What We Need Are Some Prostitutes…

“Tex, we’ve got a lot of street folk coming, and we’re building relationships with them, but we don’t have any prostitutes.  Now, Jesus loved prostitutes!  So, we need to find a way to connect with some.  What we need you to do is to help arrange a meeting with some prostitutes.”

Needless to say, as Tex Sample told this story to a room full of United Methodist clergy in West Virginia, raucous laughter exploded.

There is an uncomfortable absurdity to the notion of a seminary-educated theologian and minister being sent out by his church on a quest to find some prostitutes they might be able to speak with.   And at the same time, it is exactly what we are supposed to do.  That fact is not lost on any of us.  But the culture of most of our churches would cause a lot of raised eyebrows if we even suggested such a thing.

I laughed out loud and thought, “This is why Tex Sample is my favorite contemporary theologian.”

And then I wondered if I would ever be requested to go out and find some prostitutes.  And I chuckled to myself.
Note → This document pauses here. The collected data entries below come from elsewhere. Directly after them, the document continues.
(** * Wasteless front end: the session store and the notification store

    A shallow embedding of the two React context providers of the client
    ([AuthContext.tsx] and [UIContext.tsx]) together with the platform
    functions they call ([JSON.parse], [JSON.stringify], [localStorage],
    [Date.now], [setTimeout]), and the properties of the stores that follow
    from the code. *)

From Stdlib Require Import NArith ZArith Lia List Ascii String DecimalString DecimalZ.
From stdpp Require Import base option list gmap.
From stdpp Require Import sorting.

Set Warnings "-register-all".
Local Open Scope N_scope.

(** ** JavaScript strings

    A JavaScript string is a finite sequence of UTF-16 code units.  A code
    unit is modelled as an [N]; the functions below never build a value
    above [0xFFFF] from values below it. *)

Abbreviation jsstring := (list N).

(** The code units of an ASCII literal of the source. *)
Fixpoint lit (s : string) : jsstring :=
  match s with
  | EmptyString => []
  | String a r => N_of_ascii a :: lit r
  end.

(** [Number.prototype.toString] on an integral time value: plain decimal
    digits, with a leading minus sign for a negative number (time values are
    below [1e21] in magnitude, so the exponent form never applies). *)
Definition Number_toString (z : Z) : jsstring :=
  lit (NilEmpty.string_of_int (Z.to_int z)).

(** ** JSON *)

Module JSON.

(** The values [JSON.parse] can produce.  A number keeps the code units of
    its literal: the conversion to a double is not modelled.  An object
    keeps its properties in the order they were created in. *)
Inductive value : Type :=
| Null
| Bool (b : bool)
| Number (lexeme : jsstring)
| String (s : jsstring)
| Array (elems : list value)
| Object (props : list (jsstring * value)).

Inductive parse_result (A : Type) : Type :=
| Parsed (a : A) (rest : jsstring)
| SyntaxError
| OutOfFuel.
Arguments Parsed {A} a rest.
Arguments SyntaxError {A}.
Arguments OutOfFuel {A}.

(** JSON white space: tab, line feed, carriage return, space. *)
Definition is_ws (c : N) : bool :=
  (c =? 9) || (c =? 10) || (c =? 13) || (c =? 32).

Fixpoint skip_ws (s : jsstring) : jsstring :=
  match s with
  | c :: r => if is_ws c then skip_ws r else s
  | [] => []
  end.

Definition is_digit (c : N) : bool := (48 <=? c) && (c <=? 57).

Definition hexval (c : N) : option N :=
  if (48 <=? c) && (c <=? 57) then Some (c - 48)
  else if (97 <=? c) && (c <=? 102) then Some (c - 87)
  else if (65 <=? c) && (c <=? 70) then Some (c - 55)
  else None.

(** The single-character escapes of a JSON string: the code unit after the
    backslash and the code unit it denotes. *)
Definition unescape (e : N) : option N :=
  if e =? 34 then Some 34          (* quotation mark *)
  else if e =? 92 then Some 92     (* reverse solidus *)
  else if e =? 47 then Some 47     (* solidus *)
  else if e =? 98 then Some 8      (* b: backspace *)
  else if e =? 102 then Some 12    (* f: form feed *)
  else if e =? 110 then Some 10    (* n: line feed *)
  else if e =? 114 then Some 13    (* r: carriage return *)
  else if e =? 116 then Some 9     (* t: tab *)
  else None.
Truth is though, I would love to be approached by a parishioner with such an off-the-wall request because that would be a person who gets the gospel.  Jesus didn’t spend his days hanging out with the cream of the crop.  Jesus spent his days with working class stiffs, the marginalized, the disenfranchised, people who had been scorned by society, rejected by the church, and who have lived as outcasts for as long as they could remember.  Jesus touched the untouchable, defended an adulteress from the self-righteous, and sat at common tables with sinners and thieves.
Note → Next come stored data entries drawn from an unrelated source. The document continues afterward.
Lemma well_formed_finding_returns_witness :
  exists r,
    returned (investigate_async sample_runtime "2026-01-11T02:00:05" []
                tx_a investigator_says_block) = Ok r
    /\ final_decision r = VStr "BLOCK".
Proof.
  pose (ra := value_of ∅ (analyze_risk sample_runtime tx_a None (Ok "{}"))).
  pose (d := <["recommendation" := VStr "BLOCK"]> (∅ : dict)).
  assert (Hra : analyze_risk sample_runtime tx_a None
                  (risk_reply investigator_says_block) = Ok ra)
    by (vm_cast_no_check (eq_refl (Ok ra))).
  assert (Hesc : escalates sample_runtime tx_a = true)
    by (vm_cast_no_check (eq_refl true)).
  assert (Hp : _parse_json_response sample_runtime json_block = VDict d)
    by (vm_cast_no_check (eq_refl (VDict d))).
  assert (Hc : d !! "confidence" = None)
    by (apply lookup_insert_None; split; [apply lookup_empty|discriminate]).
  assert (Hi : d !! "fraud_indicators" = None)
    by (apply lookup_insert_None; split; [apply lookup_empty|discriminate]).
  destruct (well_formed_finding_returns sample_runtime
              investigator_says_block "2026-01-11T02:00:05" [] tx_a ra
              Hra Hesc json_block d eq_refl Hp (or_introl Hc) (or_introl Hi))
    as (r & fi & Hr & _ & _ & Hd & _).
  exists r. split; [exact Hr|].
  rewrite Hd. unfold get, d. rewrite lookup_insert_eq. reflexivity.
Defined.

(** ** The connection manager *)

Section Connections.

Implicit Types (m : ConnectionManager) (w c : WebSocket)
  (l : list WebSocket).

Lemma ws_in_true w l : ws_in w l = true <-> w ∈ l.
Proof.
  unfold ws_in. rewrite existsb_exists. split.
  - intros (c & Hc & E). apply Nat.eqb_eq in E. subst c.
    apply list_elem_of_In. exact Hc.
  - intros H. exists w. split; [apply list_elem_of_In; exact H|].
    apply Nat.eqb_refl.
Qed.

Lemma ws_in_false w l : ws_in w l = false <-> w ∉ l.
Proof.
  rewrite <- ws_in_true. destruct (ws_in w l); split; congruence.
Qed.

Lemma remove_if_in_absent w l : w ∉ l -> remove_if_in w l = l.
Proof.
  induction l as [|c l IH]; [reflexivity|].
  intros H. apply not_elem_of_cons in H as [Hc Hl]. cbn [remove_if_in].
  destruct (Nat.eqb_spec w c) as [E|_]; [contradiction|].
  rewrite (IH Hl). reflexivity.
Qed.

Lemma remove_if_in_first w l :
  w ∈ l ->
  exists l1 l2,
    l = (l1 ++ w :: l2)%list /\ (w ∉ l1)
    /\ remove_if_in w l = (l1 ++ l2)%list.
Proof.
  induction l as [|c l IH]; [intros H; inversion H|].
  intros H. cbn [remove_if_in].
  destruct (Nat.eqb_spec w c) as [<-|Hne].
  - exists [], l. repeat split. apply not_elem_of_nil.
  - apply elem_of_cons in H as [E|H]; [contradiction|].
    destruct (IH H) as (l1 & l2 & -> & Hl1 & ->).
    exists (c :: l1), l2. repeat split.
    apply not_elem_of_cons. split; assumption.
Qed.

Lemma remove_if_in_other w c l : c <> w -> c ∈ remove_if_in w l <-> c ∈ l.
Proof.
  intros Hne. induction l as [|x l IH]; [reflexivity|].
  cbn [remove_if_in]. destruct (Nat.eqb_spec w x) as [<-|_].
  - rewrite elem_of_cons. split; [right; assumption|].
    intros [E|H]; [contradiction|exact H].
  - rewrite !elem_of_cons, IH. reflexivity.
Qed.

Lemma remove_if_in_nodup w l :
  NoDup l -> NoDup (remove_if_in w l) /\ w ∉ remove_if_in w l.
Proof.
  induction 1 as [|c l Hc Hl IH]; cbn [remove_if_in].
  - split; [constructor|apply not_elem_of_nil].
  - destruct (Nat.eqb_spec w c) as [->|Hne]; [split; assumption|].
    destruct IH as [IH1 IH2]. split.
    + constructor; [|exact IH1].
      rewrite remove_if_in_other by congruence. exact Hc.
    + apply not_elem_of_cons. split; assumption.
Qed.

Lemma remove_if_in_filter w l :
  NoDup l ->
  remove_if_in w l = List.filter (fun c => negb (Nat.eqb w c)) l.
Proof.
  induction 1 as [|c l Hc Hl IH]; [reflexivity|].
  cbn [remove_if_in List.filter]. destruct (Nat.eqb_spec w c) as [->|Hne].
  - cbn [negb]. rewrite <- IH. symmetry. apply remove_if_in_absent. exact Hc.
  - cbn [negb]. rewrite IH. reflexivity.
Qed.

Lemma foldl_disconnect_active m (ws : list WebSocket) :
  active_connections (foldl disconnect m ws)
  = foldl (fun l w => remove_if_in w l) (active_connections m) ws.
Proof.
  revert m. induction ws as [|w ws IH]; intros m; [reflexivity|].
  cbn [foldl]. rewrite IH. reflexivity.
Qed.

Lemma foldl_disconnect_subscribers m (ws : list WebSocket) (tid : string) :
  investigation_subscribers (foldl disconnect m ws) !! tid
  = (fun l => foldl (fun l w => remove_if_in w l) l ws) <$>
      investigation_subscribers m !! tid.
Proof.
  revert m. induction ws as [|w ws IH]; intros m.
  - cbn [foldl]. destruct (investigation_subscribers m !! tid); reflexivity.
  - cbn [foldl]. rewrite IH. cbn [disconnect investigation_subscribers].
    rewrite lookup_fmap.
    destruct (investigation_subscribers m !! tid); reflexivity.
Qed.

Lemma foldl_remove_other c (ws : list WebSocket) l :
  c ∉ ws -> c ∈ foldl (fun l w => remove_if_in w l) l ws <-> c ∈ l.
Proof.
  revert l. induction ws as [|w ws IH]; intros l Hc; [reflexivity|].
  apply not_elem_of_cons in Hc as [Hne Hc].
  cbn [foldl]. rewrite (IH _ Hc). apply remove_if_in_other. exact Hne.
Qed.

Lemma foldl_remove_nodup (ws : list WebSocket) l :
  NoDup l ->
  NoDup (foldl (fun l w => remove_if_in w l) l ws)
  /\ foldl (fun l w => remove_if_in w l) l ws
     = List.filter (fun c => negb (ws_in c ws)) l.
Proof.
  revert l. induction ws as [|w ws IH]; intros l Hl.
  - cbn [foldl ws_in existsb negb]. split; [exact Hl|].
    induction l as [|c l IHl]; [reflexivity|].
    cbn [List.filter]. rewrite <- IHl by (inversion Hl; assumption).
    reflexivity.
  - cbn [foldl].
    destruct (remove_if_in_nodup w l Hl) as [Hnd _].
    destruct (IH _ Hnd) as [IH1 IH2]. split; [exact IH1|].
    rewrite IH2, (remove_if_in_filter w l Hl).
    clear. induction l as [|c l IHl]; [reflexivity|].
    cbn [List.filter ws_in existsb].
    rewrite (Nat.eqb_sym c w).
    destruct (Nat.eqb w c); cbn [negb orb List.filter]; rewrite IHl;
      reflexivity.
Qed.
If we are truly following in Jesus’ footsteps we should be forging relationships with the people who aren’t usually associated with church-goers.  If we are carrying the gospel of Jesus forward, then we need to be hitting the streets… and the back alleys with it.
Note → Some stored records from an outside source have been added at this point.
(** C4: with the mapping that [list_devices] returns, [main] exits with
    status 1 when no device is connected, selects the only device when one
    is connected and none is named, exits with status 2 when several are
    connected and none is named, and exits with status 2 when the named
    device is not in the (non-empty) mapping.  In each failing case the run
    consists of the device listing and the messages: nothing is downloaded
    and nothing is sent to a device. *)
Theorem main_device_selection env ops w devices w1
  (Hlist : command.list_devices env w = (Return devices, w1)) :
  let exits e evs :=
    command.main env ops w
    = (Raise (SystemExit (exit_status e)), logged w (EvShell list_cmd :: evs ++ [report e]))
    ∧ exit_status e ≠ 0 in
  (size devices = 0%nat → exits NoDeviceError [])
  ∧ (∀ name props, devices = {[ name := props ]} → command.device_name ops = None →
       command.main env ops w
       = command.deploy_to env ops devices name
           (logged w [EvShell list_cmd; devices_line devices]))
  ∧ ((1 < size devices)%nat → command.device_name ops = None →
       exits AmbiguousSelectionError [devices_line devices])
  ∧ (∀ name, size devices ≠ 0%nat → command.device_name ops = Some name →
       devices !! name = None →
       exits (DeviceNotFoundError name) [devices_line devices]).
Proof.
  pose proof (list_devices_world env w) as Hw. rewrite Hlist in Hw. simpl in Hw.
  subst w1. intros exits. subst exits.
  assert (Hmain : command.main env ops w
                  = match command.select_device ops devices (logged w [EvShell list_cmd]) with
                    | (Return name, w2) => command.deploy_to env ops devices name w2
                    | (Raise e, w2) => (Raise e, w2)
                    end)
    by (unfold command.main, bind; rewrite Hlist; reflexivity).
  rewrite Hmain. clear Hmain.
  split; [|split; [|split]].
  - intros H. split; [|discriminate].
    rewrite select_device_none by exact H.
    rewrite logged_logged. reflexivity.
  - intros name props -> H. rewrite select_device_single by exact H.
    rewrite logged_logged. reflexivity.
  - intros Hs H. split; [|discriminate].
    rewrite select_device_ambiguous by assumption.
    rewrite logged_logged. reflexivity.
  - intros name Hs H Hn. split; [|discriminate].
    rewrite (select_device_missing ops devices name) by assumption.
    rewrite logged_logged. reflexivity.
Qed.

Lemma main_device_selection_witness :
  let env := sample_host "" ("arm64-v8a" +:+ text.nl) one_device_listing 0 404 [] None in
  let ops := {| command.device_name := None; command.force := false |} in
  command.main env ops empty_world
  = command.deploy_to env ops one_device "emulator-5554"
      (logged empty_world [EvShell list_cmd; devices_line one_device]).
Proof.
  intros env ops.
  assert (Hlist : command.list_devices env empty_world
                  = (Return one_device, logged empty_world [EvShell list_cmd]))
    by (vm_compute; reflexivity).
  destruct (main_device_selection env ops empty_world one_device _ Hlist)
    as (_ & Hone & _).
  exact (Hone "emulator-5554" _ eq_refl eq_refl).
Defined.

(** ** Files of the download *)

Lemma string_app_nil_r (s : string) : s +:+ "" = s.
Proof. induction s as [|c s IH]; [reflexivity|]. change (String c (s +:+ "") = String c s). congruence. Qed.

Lemma string_app_assoc (a b c : string) : (a +:+ b) +:+ c = a +:+ b +:+ c.
Proof.
  induction a as [|x a IH]; [reflexivity|].
  change (String x ((a +:+ b) +:+ c) = String x (a +:+ b +:+ c)). congruence.
Qed.

Lemma string_app_neq (s t : string) : t ≠ "" → s ≠ s +:+ t.
Proof.
  intros Ht. induction s as [|c s IH].
  - change ("" ≠ t). congruence.
  - change (String c s ≠ String c (s +:+ t)). congruence.
Qed.

Lemma creatable_lookup f p g :
  creatable f p = true → os.lookup_path g p = g !! p.
Proof.
  unfold creatable, os.lookup_path. intros H.
  apply andb_prop in H as [H _]. apply andb_prop in H as [H1 H2].
  destruct p as [|c p]; [discriminate|].
  destruct (path.all_slashes (String c p)); [|reflexivity].
  rewrite bool_decide_eq_true_2 in H2 by reflexivity. discriminate.
Qed.

Lemma open_wb_run p w :
  creatable (fs w) p = true →
  os.open_wb p w
  = (Return tt, {| fs := <[p := File ""]> (fs w); trace := trace w ++ [EvOpenWrite p] |}).
Proof.
  intros H. unfold creatable in H.
  apply andb_prop in H as [H H3]. apply andb_prop in H as [H1 H2].
  apply negb_true_iff, bool_decide_eq_false in H1, H2.
  unfold os.open_wb, os.check_parent; unfold_m; simpl.
  destruct (os.lookup_path (fs w) p) as [[d|]|] eqn:E; try congruence;
    destruct p as [|c p]; try congruence;
    destruct (os.parent (String c p)) as [dir|]; try reflexivity;
    apply bool_decide_eq_true in H3; rewrite H3; reflexivity.
Qed.

Lemma open_wb_dir p w :
  os.lookup_path (fs w) p = Some Dir →
  os.open_wb p w = (Raise (IsADirectoryError p), w).
Proof. intros H. unfold os.open_wb; unfold_m. rewrite H. reflexivity. Qed.

Lemma write_run p old data w :
  fs w !! p = Some (File old) →
  os.write p data w
  = (Return tt, {| fs := <[p := File (old +:+ data)]> (fs w);
                   trace := trace w ++ [EvWrite p data] |}).
Proof. intros H. unfold os.write; unfold_m. rewrite H. reflexivity. Qed.

Lemma bind_open_write p data w :
  creatable (fs w) p = true →
  (os.open_wb p;;; os.write p data) w
  = (Return tt,
     {| fs := <[p := File data]> (fs w);
        trace := (trace w ++ [EvOpenWrite p]) ++ [EvWrite p data] |}).
Proof.
  intros Hc. unfold bind. rewrite (open_wb_run _ _ Hc).
  rewrite (write_run p "" data) by (simpl; apply lookup_insert_eq).
  simpl. rewrite insert_insert_eq. reflexivity.
Qed.

Lemma write_all_run p chunks : ∀ old w,
  fs w !! p = Some (File old) →
  os.write_all p chunks w
  = (Return tt, {| fs := <[p := File (old +:+ fold_right String.append "" chunks)]> (fs w);
                   trace := trace w ++ map (EvWrite p) chunks |}).
Proof.
  induction chunks as [|c cs IH]; intros old w H; simpl.
  - unfold ret. rewrite string_app_nil_r, app_nil_r, insert_id by exact H.
    destruct w; reflexivity.
  - unfold bind. rewrite (write_run _ _ _ _ H).
    rewrite (IH (old +:+ c)) by (simpl; apply lookup_insert_eq).
    simpl. rewrite insert_insert_eq, string_app_assoc, <- app_assoc. reflexivity.
Qed.

Lemma open_wb_fail p w :
  creatable (fs w) p = false → ∃ e, os.open_wb p w = (Raise e, w).
Proof.
  intros H. unfold os.open_wb, os.check_parent; unfold_m.
  destruct p as [|c p]; [simpl; eauto|].
  unfold creatable in H.
  rewrite (bool_decide_eq_false_2 (String c p = "")) in H by discriminate.
  destruct (os.lookup_path (fs w) (String c p)) as [[d|]|] eqn:E; [|eauto|].
  - rewrite (bool_decide_eq_false_2 (Some (File d) = Some Dir)) in H by discriminate.
    destruct (os.parent (String c p)) as [dir|]; [|discriminate].
    simpl in H. apply bool_decide_eq_false in H.
    destruct (os.lookup_path (fs w) dir) as [[?|]|]; eauto; congruence.
  - rewrite (bool_decide_eq_false_2 (None = Some Dir)) in H by discriminate.
    destruct (os.parent (String c p)) as [dir|]; [|discriminate].
    simpl in H. apply bool_decide_eq_false in H.
    destruct (os.lookup_path (fs w) dir) as [[?|]|]; eauto; congruence.
Qed.

Lemma redirect_run file data w :
  os.redirect file data w
  = (Return tt,
     {| fs := if creatable (fs w) file then <[file := File data]> (fs w) else fs w;
        trace := trace w |}).
Proof.
  unfold os.redirect. destruct (creatable (fs w) file) eqn:Hc.
  - rewrite (bind_open_write file data w Hc). simpl. reflexivity.
  - destruct (open_wb_fail _ _ Hc) as [e He].
    unfold bind. rewrite He. destruct w; reflexivity.
Qed.

Lemma lzma_read_run env p d w :
  os.lookup_path (fs w) p = Some (File d) →
  lzma_read env p w
  = (match lzma_decompress env d with
     | Some x => Return x
     | None => Raise LZMAError
     end, w).
Proof.
  intros H. unfold lzma_read, os.read_file; unfold_m. rewrite H.
  destruct (lzma_decompress env d); reflexivity.
Qed.

Lemma unlink_run p d w :
  os.lookup_path (fs w) p = Some (File d) →
  os.unlink p w
  = (Return tt, {| fs := delete p (fs w); trace := trace w ++ [EvUnlink p] |}).
Proof. intros H. unfold os.unlink; unfold_m. rewrite H. reflexivity. Qed.

(** Writing the archive and reading it back through lzma, before the
    rest [k] of the run. *)
Lemma archive_round {B} env p chunks (k : string → M B) w :
  creatable (fs w) p = true →
  (os.open_wb p;;; os.write_all p chunks;;; data <- lzma_read env p;; k data) w
  = let w' := {| fs := <[p := File (fold_right String.append "" chunks)]> (fs w);
                 trace := trace w ++ EvOpenWrite p :: map (EvWrite p) chunks |} in
    match lzma_decompress env (fold_right String.append "" chunks) with
    | Some x => k x w'
    | None => (Raise LZMAError, w')
    end.
Proof.
  intros H. unfold bind at 1. rewrite (open_wb_run _ _ H).
  unfold bind at 1.
  rewrite (write_all_run p chunks "") by (simpl; apply lookup_insert_eq).
  simpl. rewrite insert_insert_eq.
  unfold bind at 1.
  rewrite (lzma_read_run env p (fold_right String.append "" chunks))
    by (simpl; rewrite (creatable_lookup _ _ _ H); apply lookup_insert_eq).
  rewrite <- app_assoc. simpl.
  destruct (lzma_decompress env _); reflexivity.
Qed.

Lemma creatable_after_unlink f a p :
  creatable f a = true → creatable f p = true → creatable (delete a f) p = true.
Proof.
  intros Ha Hp.
  assert (Hl : ∀ q n, os.lookup_path (delete a f) q = Some n → os.lookup_path f q = Some n).
  { intros q n. unfold os.lookup_path. destruct q as [|c q]; [discriminate|].
    destruct (path.all_slashes _); [trivial|].
    intros Hq. apply lookup_delete_Some in Hq as [_ Hq]. exact Hq. }
  unfold creatable in *.
  apply andb_prop in Hp as [Hp H3]. apply andb_prop in Hp as [H1 H2].
  rewrite H1. simpl.
  apply negb_true_iff, bool_decide_eq_false in H2.
  rewrite bool_decide_eq_false_2 by (intros Hq; apply H2, Hl, Hq). simpl.
  destruct (os.parent p) as [d|]; [|reflexivity].
  apply bool_decide_eq_true in H3. apply bool_decide_eq_true.
  unfold os.lookup_path in *. destruct d as [|c d]; [discriminate|].
  destruct (path.all_slashes (String c d)) eqn:Es; [reflexivity|].
  rewrite lookup_delete_ne; [exact H3|].
  intros ->. apply andb_prop in Ha as [Ha _]. apply andb_prop in Ha as [_ Ha].
  apply negb_true_iff, bool_decide_eq_false in Ha. apply Ha.
  unfold os.lookup_path. rewrite Es. exact H3.
Qed.

(** ** Running the monad *)

Lemma bind_run {A B} (m : M A) (k : A → M B) w a w' :
  m w = (Return a, w') → bind m k w = k a w'.
Proof. intros H. unfold bind. rewrite H. reflexivity. Qed.

Lemma bind_raise {A B} (m : M A) (k : A → M B) w e w' :
  m w = (Raise e, w') → bind m k w = (Raise e, w').
Proof. intros H. unfold bind. rewrite H. reflexivity. Qed.

Lemma bind_ret {A B} (a : A) (k : A → M B) w : bind (ret a) k w = k a w.
Proof. reflexivity. Qed.

Lemma log_run l msg w : log l msg w = (Return tt, logged w [EvLog l msg]).
Proof. reflexivity. Qed.

Lemma print_run msg w : print msg w = (Return tt, logged w [EvPrint msg]).
Proof. reflexivity. Qed.

Lemma requests_get_run env url w :
  requests_get env url w = (http env url, logged w [EvHttpGet url]).
Proof. reflexivity. Qed.

Lemma isfile_run p w : os.path_isfile p w = (Return (isfile (fs w) p), w).
Proof. reflexivity. Qed.

Ltac norm_trace := repeat progress (simpl; rewrite <- ?app_assoc).

Ltac tidy :=
  unfold logged, stepped; simpl; repeat rewrite <- app_assoc; simpl;
  try reflexivity.

(** ** The download *)

Section download.

Variable env : host.
Variables url fname : string.

#[local] Abbreviation dest := (path.join (command.DOWNLOAD_PATH env) fname).
#[local] Abbreviation archive := (path.join (command.DOWNLOAD_PATH env) fname +:+ ".xz").

(** The packaged command up to the answer of the release host. *)
Lemma command_download_request force w :
  cache_hit (fs w) dest force = false →
  command.download_and_extract env url fname force w
  = match http env url with
    | Return req =>
        (data <- (if status_code req =? 200 then
                    os.open_wb archive;;;
                    os.write_all archive (content req);;;
                    data <- lzma_read env archive;;
                    os.unlink archive;;;
                    ret (Some data)
                  else
                    log ERROR ("ERROR: downloading frida-server. Got HTTP status code "
                               +:+ text.of_Z (status_code req) +:+ " from server.");;;
                    ret None);;
         match data with
         | Some (String _ _ as d) =>
             log INFO ("Writing file as: " +:+ dest);;;
             os.open_wb dest;;;
             os.write dest d;;;
             ret true
         | _ => ret false
         end)
          (logged (after_makedirs env w) [EvLog WARNING ("Downloading: " +:+ url); EvHttpGet url])
    | Raise e =>
        (Raise e,
         logged (after_makedirs env w) [EvLog WARNING ("Downloading: " +:+ url); EvHttpGet url])
    end.
Proof.
  intros Hmiss. unfold command.download_and_extract.
  destruct (after_makedirs_spec env w) as (Hmk & Hfiles & _).
  rewrite (bind_run _ _ _ _ _ Hmk).
  rewrite (bind_run _ _ _ _ _ (isfile_run _ _)).
  unfold cache_hit, isfile in Hmiss.
  unfold isfile. rewrite (same_files_isfile _ _ dest Hfiles), Hmiss.
  rewrite (bind_run _ _ _ _ _ (log_run _ _ _)).
  unfold bind at 1. rewrite requests_get_run, logged_logged. simpl.
  destruct (http env url); reflexivity.
Qed.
I couldn’t help but spend my dinner break pondering what it would be like if I were put in the same hilarious position Tex had found himself.  And that’s when I realized something about myself:  I don’t know any prostitutes.

I know what you’re thinking, “Pastor, that’s a GOOD thing.”

But is it really?

Sometimes it seems as though the overwhelming majority of people I carry the gospel to are people who already know it.  As Christians, we do have a responsibility to each other and we must tend to one another in order to keep the body of Christ strong… but we can’t become narcissistic about it, spending all our time only paying attention to the body of Christ.

We must be willing to take the same Good News that has liberated us as believers and carry it to people who are still being held captive–people who do not yet know what it is like to live in the grace and mercy of Christ.